[Start of section]

Lemma tc_NewIterator_ok n tc gh sc number level : tc_ok n tc gh sc → n + 4 < 2 ^ 31 → is_u64 number → 0 <= level < 7 →
  match open number (sizes number) with
  | Ok t => ∃ h v tc' sc', NewIterator number (sizes number) level (λ t, t) tc = Some (Ok (t, h), tc') ∧ tc_ok (n + 3) tc' ((h, (EncodeFixed64 number, v)) :: gh) sc'
  | Fail s => ∃ tc' sc', NewIterator number (sizes number) level (λ t, t) tc = Some (Fail s, tc') ∧ tc_ok (n + 3) tc' gh sc'
  end.
Proof.
  intros H Hn Hu Hl. destruct (FindTable_ok n tc gh sc number level H ltac:(lia) Hu Hl) as (r & tc1 & sc1 & E & Hr). unfold tc_NewIterator. rewrite E. cbn [mbind option_bind]. destruct r as [h|s].
  - destruct Hr as [_ [v H1]]. destruct (tl_table_ok _ _ _ _ h number v H1 ltac:(by left) Hu) as (t & -> & ->). cbn [mbind option_bind]. exists h, v, tc1, sc1. split; [done|]. eapply tc_ok_le; [|exact H1]. lia.
  - destruct Hr as [-> H1]. exists tc1, sc1. split; [done|]. eapply tc_ok_le; [|exact H1]. lia.
Qed.

(** Files have one size, and tables are in the levels of the database. *)
Definition legal_op (op : TableOp T A) : Prop :=
  match op with
  | TGet n sz level _ | TNewIterator n sz level => is_u64 n ∧ sz = sizes n ∧ 0 <= level < 7
  | _ => True
  end.

Lemma table_op_ok n tc gh sc files op : tc_ok n tc gh sc → Forall2 named gh files → n + 4 < 2 ^ 31 → legal_op op →
  ∃ gh' tc' sc', table_op op gh.*1 tc = Some ((direct_op op files).1, gh'.*1, tc') ∧ Forall2 named gh' (direct_op op files).2 ∧ tc_ok (n + 3) tc' gh' sc'.
Proof.
  intros H Hf Hn Hop. destruct op as [number sz level get|number sz level|i read|i|number]; cbn [table_op direct_op legal_op] in *.
  - destruct Hop as (Hu & -> & Hl). destruct (tc_Get_ok n tc gh sc number level get H Hn Hu Hl) as (tc' & sc' & -> & H'). by exists gh, tc', sc'.
  - destruct Hop as (Hu & -> & Hl). pose proof (tc_NewIterator_ok n tc gh sc number level H Hn Hu Hl) as Hi. destruct (open number (sizes number)) as [t|s].
    + destruct Hi as (h & v & tc' & sc' & -> & H'). exists (gh ++ [(h, (EncodeFixed64 number, v))]), tc', sc'. cbn. split_and!; [by rewrite fmap_app|apply Forall2_app; [done|constructor; [by split_and!|constructor]]|]. eapply tc_ok_perm; [|exact H']. by rewrite <-Permutation_cons_append.
    + destruct Hi as (tc' & sc' & -> & H'). by exists gh, tc', sc'.
  - exists gh, tc, sc. rewrite list_lookup_fmap. split_and!; [|done|eapply tc_ok_le; [|exact H]; lia]. destruct (gh !! i) as [[h [k v]]|] eqn:Eg; cbn [fmap option_fmap option_map fst].
    + destruct (Forall2_lookup_l _ _ _ _ _ Hf Eg) as ([number sz] & -> & (Ek & Hu & Es)). cbn in Ek, Hu, Es. subst k sz. destruct (tl_table_ok _ _ _ _ h number v H ltac:(by eapply list_elem_of_lookup_2) Hu) as (t & -> & ->). done.
    + apply lookup_ge_None in Eg. rewrite (Forall2_length _ _ _ Hf) in Eg. by rewrite (proj2 (lookup_ge_None _ _) Eg).
  - rewrite list_lookup_fmap. destruct (gh !! i) as [[h x]|] eqn:Eg; cbn [fmap option_fmap option_map fst].
    + assert (Hp : gh ≡ₚ (h, x) :: delete i gh) by by apply delete_Permutation. destruct (tl_Release_ok n tc (delete i gh) sc h x (tc_ok_perm _ _ _ _ _ Hp H) ltac:(lia)) as (tc' & sc' & E & H'). unfold UnrefEntry. rewrite E. cbn [mbind option_bind].
      exists (delete i gh), tc', sc'. split_and!; [by rewrite list_fmap_delete|by apply Forall2_delete|]. eapply tc_ok_le; [|exact H']. lia.
    + exists gh, tc, sc. split_and!; [done| |eapply tc_ok_le; [|exact H]; lia]. apply lookup_ge_None in Eg. rewrite (Forall2_length _ _ _ Hf) in Eg. by rewrite delete_take_drop, take_ge, drop_ge, app_nil_r by lia.
  - destruct (tl_Erase_ok n tc gh sc (EncodeFixed64 number) H ltac:(lia)) as (tc' & sc' & E & H'). unfold tc_Evict. rewrite E. cbn [mbind option_bind]. exists gh, tc', sc'. split_and!; [done|done|]. eapply tc_ok_le; [|exact H']. lia.
Qed.

Lemma table_run_ok ops : ∀ n tc gh sc files, tc_ok n tc gh sc → Forall2 named gh files → n + 3 * size ops + 1 < 2 ^ 31 → Forall legal_op ops →
  ∃ gh' tc' sc', table_run ops gh.*1 tc = Some (direct_run ops files, gh'.*1, tc') ∧ tc_ok (n + 3 * size ops) tc' gh' sc'.
Proof.
  induction ops as [|op ops IH]; intros n tc gh sc files H Hf Hn Hops; cbn [table_run direct_run]; [exists gh, tc, sc; split; [done|]; eapply tc_ok_le; [|exact H]; unfold size; cbn; lia|]. apply Forall_cons in Hops as [Hop Hops]. rewrite size_cons in *. pose proof (size_nonneg ops).
  destruct (table_op_ok n tc gh sc files op H Hf ltac:(lia) Hop) as (gh1 & tc1 & sc1 & -> & Hf1 & H1). destruct (direct_op op files) as [r files1]. cbn [fst snd mbind option_bind] in *.
  destruct (IH (n + 3) tc1 gh1 sc1 files1 H1 Hf1 ltac:(lia) Hops) as (gh2 & tc2 & sc2 & -> & H2). cbn [mbind option_bind]. exists gh2, tc2, sc2. split; [done|]. replace (n + 3 * (1 + size ops)) with (n + 3 + 3 * size ops) by lia. done.
Qed.

End Transparent.
End Clients.

(** C10: The cache of open tables is transparent: for every sequence of reads, iterators that are opened, read through and closed, and removals of files, all calls return, and their results are those of opening the file anew for each of them; entries that are evicted or removed while an iterator is open stay readable, no freed table or handle is touched, and errors of opening are reported and not cached. *)
Theorem table_cache_is_transparent (T A : Type) (FT : FilterTable T) (FL : FilterTableLaws T) (dbname : bytes) (using_direct_io : bool)
    (NewRandomAccessFile NewDirectIORandomAccessFile : bytes → result RandomAccessFile) (table_Open : RandomAccessFile → Z → Z → result T) (sizes : Z → Z) (entries : Z) (ops : list (TableOp T A)) :
  (∀ n t, open_table dbname using_direct_io NewRandomAccessFile NewDirectIORandomAccessFile table_Open n (sizes n) = Ok t → ft_ready t) →
  Forall (legal_op sizes) ops → 3 * size ops + 1 < 2 ^ 31 →
  ∃ tc0 its tc, NewTableCacheLRU entries = Some tc0 ∧
    table_run dbname using_direct_io NewRandomAccessFile NewDirectIORandomAccessFile table_Open ops [] tc0 =
      Some (direct_run dbname using_direct_io NewRandomAccessFile NewDirectIORandomAccessFile table_Open ops [], its, tc).
Proof.
  intros Hr Hops Hn. destruct (New_tc_ok dbname using_direct_io NewRandomAccessFile NewDirectIORandomAccessFile table_Open sizes entries) as (tc0 & E0 & H0).
  destruct (table_run_ok (A := A) dbname using_direct_io NewRandomAccessFile NewDirectIORandomAccessFile table_Open sizes Hr ops 0 tc0 [] _ [] H0 ltac:(constructor) ltac:(lia) Hops) as (gh & tc & sc & E & _). by exists tc0, gh.*1, tc.
Qed.

(** A directory with a table 5, a table 6 under its old name, and a table 8 that cannot be opened. *)
Module TableCacheExample.
Import ContainerExample.
Definition dbname : bytes := bs "db".
Definition missing : Status := IOError (bs "missing") [].
Definition broken : Status := Corruption (bs "broken") [].
Definition file : RandomAccessFile := {| Read := StringSource_Read [] |}.
Definition new_file (fname : bytes) : result RandomAccessFile :=
  if bool_decide (fname ∈ [TableFileName dbname 5; SSTTableFileName dbname 6; TableFileName dbname 8]) then Ok file else Fail missing.
Definition open (f : RandomAccessFile) (file_size number : Z) : result ExampleTable := if number =? 8 then Fail broken else Ok (MkExampleTable 2 number).
Definition ops : list (TableOp ExampleTable Z) :=
  [TGet 5 100 1 id; TNewIterator 5 100 1; TEvict 5; TRead 0 id; TGet 7 100 1 id; TGet 8 100 1 id; TGet 6 100 0 id; TNewIterator 6 100 0; TClose 0; TRead 0 id; TRead 1 id].
Definition results : list (TableResult Z) :=
  [TGot (Ok 5); TOpened Status_OK; TNothing; TGot (Ok 5); TGot (Fail missing); TGot (Fail broken); TGot (Ok 6); TOpened Status_OK; TNothing; TGot (Ok 6); TNothing].
End TableCacheExample.

(** The iterator on table 5 reads it after its removal from the cache. *)
Lemma table_cache_is_transparent_witness : ∃ tc0 its tc, NewTableCacheLRU 16 = Some tc0 ∧
  table_run TableCacheExample.dbname false TableCacheExample.new_file TableCacheExample.new_file TableCacheExample.open TableCacheExample.ops [] tc0 = Some (TableCacheExample.results, its, tc).
Proof.
  apply (table_cache_is_transparent ContainerExample.ExampleTable Z ContainerExample.Example_FilterTable ContainerExample.Example_laws TableCacheExample.dbname false TableCacheExample.new_file TableCacheExample.new_file TableCacheExample.open (λ _, 100) 16 TableCacheExample.ops).
  - intros n t. unfold open_table. destruct (NewRandomAccessFileForTable _ _ _ _); [|destruct (NewRandomAccessFileForTable _ _ _ _)]; cbn; unfold TableCacheExample.open; try done; destruct (n =? 8); try done; intros [= <-]; cbn; lia.
  - repeat constructor; cbn; lia.
  - vm_compute. reflexivity.
Defined.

[End of section]

# ABOUT THIS EXERCISE
Look above for the line holding "Lemma table_cache_is_transparent_witness : ∃". Print it and every line after it, exactly, through the line holding "apply (table_cache_is_transparent ContainerExample.ExampleTable".

# EXPECTED ANSWER
Lemma table_cache_is_transparent_witness : ∃ tc0 its tc, NewTableCacheLRU 16 = Some tc0 ∧
  table_run TableCacheExample.dbname false TableCacheExample.new_file TableCacheExample.new_file TableCacheExample.open TableCacheExample.ops [] tc0 = Some (TableCacheExample.results, its, tc).
Proof.
  apply (table_cache_is_transparent ContainerExample.ExampleTable Z ContainerExample.Example_FilterTable ContainerExample.Example_laws TableCacheExample.dbname false TableCacheExample.new_file TableCacheExample.new_file TableCacheExample.open (λ _, 100) 16 TableCacheExample.ops).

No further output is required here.